Stored data
(* ===== verification/GCFacts.v ===== *)
(** * The garbage collector: theorems for arbitrary responses of the server *)

From S2P Require Import Prelude GoStrings K8sTypes MetaHelper Hook Prog KubeAPI HookExecute.
From S2P Require Import History Env VolumeConfig NodeAffinity NFSServer NFSDeleteFacts GarbageCollector.

Section GCFacts.
Context {C : CoreTypes} {P : PatchLib} {Y : MayaConfig} {M : MayaEnv}.

Definition pvc_label (pvc : PersistentVolumeClaim) (k : string) : option string :=
  gomap_lookup (Labels (pvc_meta pvc)) k.

(** The claim the backend claim was created for is gone: it was not found, or
    another claim has its name. *)
Definition owner_gone (h : list ev) (pvc : PersistentVolumeClaim) : Prop :=
  exists name ns uid,
    pvc_label pvc nfsPvcNameLabelKey = Some name /\ pvc_label pvc nfsPvcNsLabelKey = Some ns /\
    pvc_label pvc nfsPvcUIDLabelKey = Some uid /\
    (seen_absent h KPVC ns name \/
     exists o : PersistentVolumeClaim,
       (Event (RGet KPVC ns name) (ApiOk o) : ev) ∈ h /\ UID (pvc_meta o) <> uid).

Definition gc_pv (pvc : PersistentVolumeClaim) : string := nfs_pv_name (Name (pvc_meta pvc)).

(** The evidence the collector needs before it deletes anything of a claim. *)
Definition stale (h : list ev) (pvc : PersistentVolumeClaim) : Prop :=
  owner_gone h pvc /\ gc_pv pvc <> EmptyString /\
  (Event (RTrackInprogress (gc_pv pvc)) false : ev) ∈ h /\
  seen_absent h KPV EmptyString (gc_pv pvc).

(** The discipline of a run in namespace [ns]: reads, and deletions for a claim
    that the run listed and found stale, in the order of [delete_discipline]. *)
Definition gc_discipline (ns : string) (h : list ev) (r : req) : Prop :=
  is_read r = true \/
  exists pvcs pvc,
    (Event (RListPVC ns (CASTypeKey +:+ "=" +:+ "nfs-kernel")) (ApiOk pvcs) : ev) ∈ h /\
    pvc ∈ pvcs /\ stale h pvc /\
    (exists k n, r = RDelete k (Namespace (pvc_meta pvc)) n) /\
    delete_discipline (Namespace (pvc_meta pvc)) ("nfs-" +:+ gc_pv pvc) h r.

Lemma owner_gone_mono h h' pvc : h `prefix_of` h' -> owner_gone h pvc -> owner_gone h' pvc.
Proof.
  intros Hp (name & ns & uid & Hn & Hs & Hu & Hg). exists name, ns, uid.
  split; [done|]. split; [done|]. split; [done|].
  destruct Hg as [Ha|(o & Ho & Hne)]; [left; by eapply seen_absent_mono|].
  right. exists o. split; [by eapply prefix_elem|done].
Qed.

Lemma stale_mono h h' pvc : h `prefix_of` h' -> stale h pvc -> stale h' pvc.
Proof.
  intros Hp (Ho & Hne & Ht & Ha). split; [by eapply owner_gone_mono|]. split; [done|].
  split; [by eapply prefix_elem|by eapply seen_absent_mono].
Qed.

Lemma wp_nfsPvcExists G pvc h :
  (forall h r, is_read r = true -> G h r) ->
  wp G (nfsPvcExists pvc) h (fun h' o =>
    exists r, o = Returned r /\ (r = Ok false -> owner_gone h' pvc)).
Proof.
  intros HG. unfold nfsPvcExists.
  destruct (gomap_lookup _ nfsPvcNameLabelKey) as [name|] eqn:Hn; [|by eexists].
  destruct (gomap_lookup _ nfsPvcNsLabelKey) as [ns|] eqn:Hs; [|by eexists].
  destruct (gomap_lookup _ nfsPvcUIDLabelKey) as [uid|] eqn:Hu; [|by eexists].
  apply wp_call; [by apply HG|]. intros [o|e].
  - case_decide as Hd; [|by eexists]. eexists. split; [done|]. intros _.
    exists name, ns, uid. split; [done|]. split; [done|]. split; [done|]. right. exists o.
    split; [apply elem_snoc|]. by intros Heq.
  - destruct (IsNotFound e) eqn:He; [|by eexists]. eexists. split; [done|]. intros _.
    exists name, ns, uid. split; [done|]. split; [done|]. split; [done|]. left.
    by apply (seen_absent_now _ KPVC).
Qed.

Lemma wp_pvExists G n h :
  (forall h r, is_read r = true -> G h r) ->
  wp G (pvExists n) h (fun h' o =>
    exists r, o = Returned r /\ (r = Ok false -> seen_absent h' KPV EmptyString n)).
Proof.
  intros HG. unfold pvExists. apply wp_call; [by apply HG|]. intros [o|e]; [by eexists|].
  destruct (IsNotFound e) eqn:He; eexists; (split; [done|]); [|done].
  intros _. by apply (seen_absent_now _ KPV).
Qed.

(** Without hooks a deletion only reads and deletes. *)
Definition reads_deletes (h : list ev) (r : req) : Prop :=
  is_read r = true \/ exists k ns n, r = RDelete k ns n.

Lemma wp_delete_no_hook p opts h :
  hook p = None -> wp reads_deletes (deleteNFSServer p opts) h (fun _ _ => True).
Proof.
  intros Hh. unfold deleteNFSServer, deleteService, deleteDeployment, deleteBackendPVC,
    execute_guarded; cbn [validate]. rewrite Hh; cbn [hook_guard].
  assert (Hd : forall h k ns n, reads_deletes h (RDelete k ns n)) by (right; by eexists _, _, _).
  repeat first
    [ done
    | apply wp_call; [first [by left|by apply Hd]|intros ?]
    | apply wp_seq
    | apply wp_ret; cbn beta iota
    | match goal with |- wp _ (match ?x with _ => _ end) _ _ => destruct x end
    | match goal with |- wp _ (let '(_, _) := ?x in _) _ _ => destruct x end ].
Qed.

Lemma wp_deleteBackendStaleResources ns pvcs pvc h :
  (Event (RListPVC ns (CASTypeKey +:+ "=" +:+ "nfs-kernel")) (ApiOk pvcs) : ev) ∈ h ->
  pvc ∈ pvcs -> stale h pvc ->
  wp (gc_discipline ns) (deleteBackendStaleResources (Namespace (pvc_meta pvc)) (gc_pv pvc)) h returns.
Proof.
  intros Hl Hin Hst. unfold deleteBackendStaleResources. apply wp_seq.
  set (p := gc_provisioner _). set (o := delete_opts (gc_pv pvc)).
  eapply wp_mono, wp_weaken, (wp_and _ _ _ _ _ _ (wp_deleteNFSServer p o h) (wp_delete_no_hook p o h eq_refl)).
  - intros h' ? _ [Hpost _]. destruct Hpost as (o' & err & -> & _). by eexists.
  - intros h' r Hp [Hd [Hr|Hr]]; [by left|right]. exists pvcs, pvc.
    split; [by eapply prefix_elem|]. split; [done|]. split; [by eapply stale_mono|].
    split; [|exact Hd]. destruct Hr as (k & ns' & n & ->). exists k, n. f_equal.
    destruct Hd as [Hd|Hd]; [done|]. destruct k; by (destruct Hd as [-> _] || destruct Hd).
Qed.

Lemma gc_reads ns h r : is_read r = true -> gc_discipline ns h r.
Proof. by left. Qed.

Lemma wp_cleanup_one ns pvcs pvc h :
  (Event (RListPVC ns (CASTypeKey +:+ "=" +:+ "nfs-kernel")) (ApiOk pvcs) : ev) ∈ h ->
  pvc ∈ pvcs -> wp (gc_discipline ns) (cleanup_one pvc) h returns.
Proof.
  intros Hl Hin. unfold cleanup_one. apply wp_seq.
  eapply wp_mono, wp_nfsPvcExists; [|apply gc_reads].
  intros h1 ? Hp1 ([[]|e] & -> & Hg); [by eexists| |by eexists].
  change (nfs_pv_name (Name (pvc_meta pvc))) with (gc_pv pvc).
  case_decide as Hne; [by eexists|].
  apply wp_call; [by apply gc_reads|]. intros [|]; [by eexists|].
  apply wp_seq. eapply wp_mono, wp_pvExists; [|apply gc_reads].
  intros h2 ? Hp2 ([[]|e] & -> & Ha); [by eexists| |by eexists].
  apply wp_seq. eapply wp_mono, (wp_deleteBackendStaleResources ns pvcs); [|..|done|].
  - intros h3 ? _ [err ->]. by eexists.
  - eapply prefix_elem; [exact Hp2|]. rewrite elem_of_app. left. by eapply prefix_elem.
  - split; [|split; [done|split; [|by apply Ha]]].
    + eapply owner_gone_mono; [exact Hp2|]. eapply owner_gone_mono; [apply prefix_snoc|by apply Hg].
    + eapply prefix_elem; [exact Hp2|]. apply elem_snoc.
Qed.

Lemma wp_cleanUpStalePvc ns h : wp (gc_discipline ns) (cleanUpStalePvc ns) h returns.
Proof.
  unfold cleanUpStalePvc. apply wp_call; [by left|]. intros [pvcs|e]; [|by eexists].
  apply wp_seq. set (h0 := h ++ _).
  assert (Hl : (Event (RListPVC ns (CASTypeKey +:+ "=" +:+ "nfs-kernel")) (ApiOk pvcs) : ev) ∈ h0)
    by apply elem_snoc. clearbody h0.
  assert (Hsub : forall l h1, (forall x, x ∈ l -> x ∈ pvcs) -> h0 `prefix_of` h1 ->
    wp (gc_discipline ns) (cleanup_all l) h1 returns).
  { induction l as [|pvc l IH]; intros h1 Hs Hp; [by eexists|]. cbn [cleanup_all].
    apply wp_seq. eapply wp_mono, (wp_cleanup_one ns pvcs); [|by eapply prefix_elem|set_solver].
    intros h2 ? Hp2 [u ->]. apply IH; [set_solver|by etrans]. }
  eapply wp_mono, Hsub; [|done|done]. intros h2 ? _ [u ->]. by eexists.
Qed.

(** ** The name of the volume *)

Lemma scan_token_plain s :
  (forall c, ContainsRune s c = true -> forall u, strip_any space_encodings (String c u) = None) ->
  scan_token s = s.
Proof.
  induction s as [|c s IH]; intros Hs; [done|]. cbn [scan_token].
  rewrite decide_False.
  - f_equal. apply IH. intros d Hd. apply Hs. simpl. rewrite Hd. apply orb_true_r.
  - rewrite Hs; [by intros [? ?]|]. simpl. by rewrite bool_decide_eq_true_2.
Qed.
End GCFacts.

**Your task:** Each line from the one containing "unfold cleanUpStalePvc. apply" to the final line above should be written out exactly; please omit the others.

**Expected answer:**
  unfold cleanUpStalePvc. apply wp_call; [by left|]. intros [pvcs|e]; [|by eexists].
  apply wp_seq. set (h0 := h ++ _).
  assert (Hl : (Event (RListPVC ns (CASTypeKey +:+ "=" +:+ "nfs-kernel")) (ApiOk pvcs) : ev) ∈ h0)
    by apply elem_snoc. clearbody h0.
  assert (Hsub : forall l h1, (forall x, x ∈ l -> x ∈ pvcs) -> h0 `prefix_of` h1 ->
    wp (gc_discipline ns) (cleanup_all l) h1 returns).
  { induction l as [|pvc l IH]; intros h1 Hs Hp; [by eexists|]. cbn [cleanup_all].
    apply wp_seq. eapply wp_mono, (wp_cleanup_one ns pvcs); [|by eapply prefix_elem|set_solver].
    intros h2 ? Hp2 [u ->]. apply IH; [set_solver|by etrans]. }
  eapply wp_mono, Hsub; [|done|done]. intros h2 ? _ [u ->]. by eexists.
Qed.

(** ** The name of the volume *)

Lemma scan_token_plain s :
  (forall c, ContainsRune s c = true -> forall u, strip_any space_encodings (String c u) = None) ->
  scan_token s = s.
Proof.
  induction s as [|c s IH]; intros Hs; [done|]. cbn [scan_token].
  rewrite decide_False.
  - f_equal. apply IH. intros d Hd. apply Hs. simpl. rewrite Hd. apply orb_true_r.
  - rewrite Hs; [by intros [? ?]|]. simpl. by rewrite bool_decide_eq_true_2.
Qed.
End GCFacts.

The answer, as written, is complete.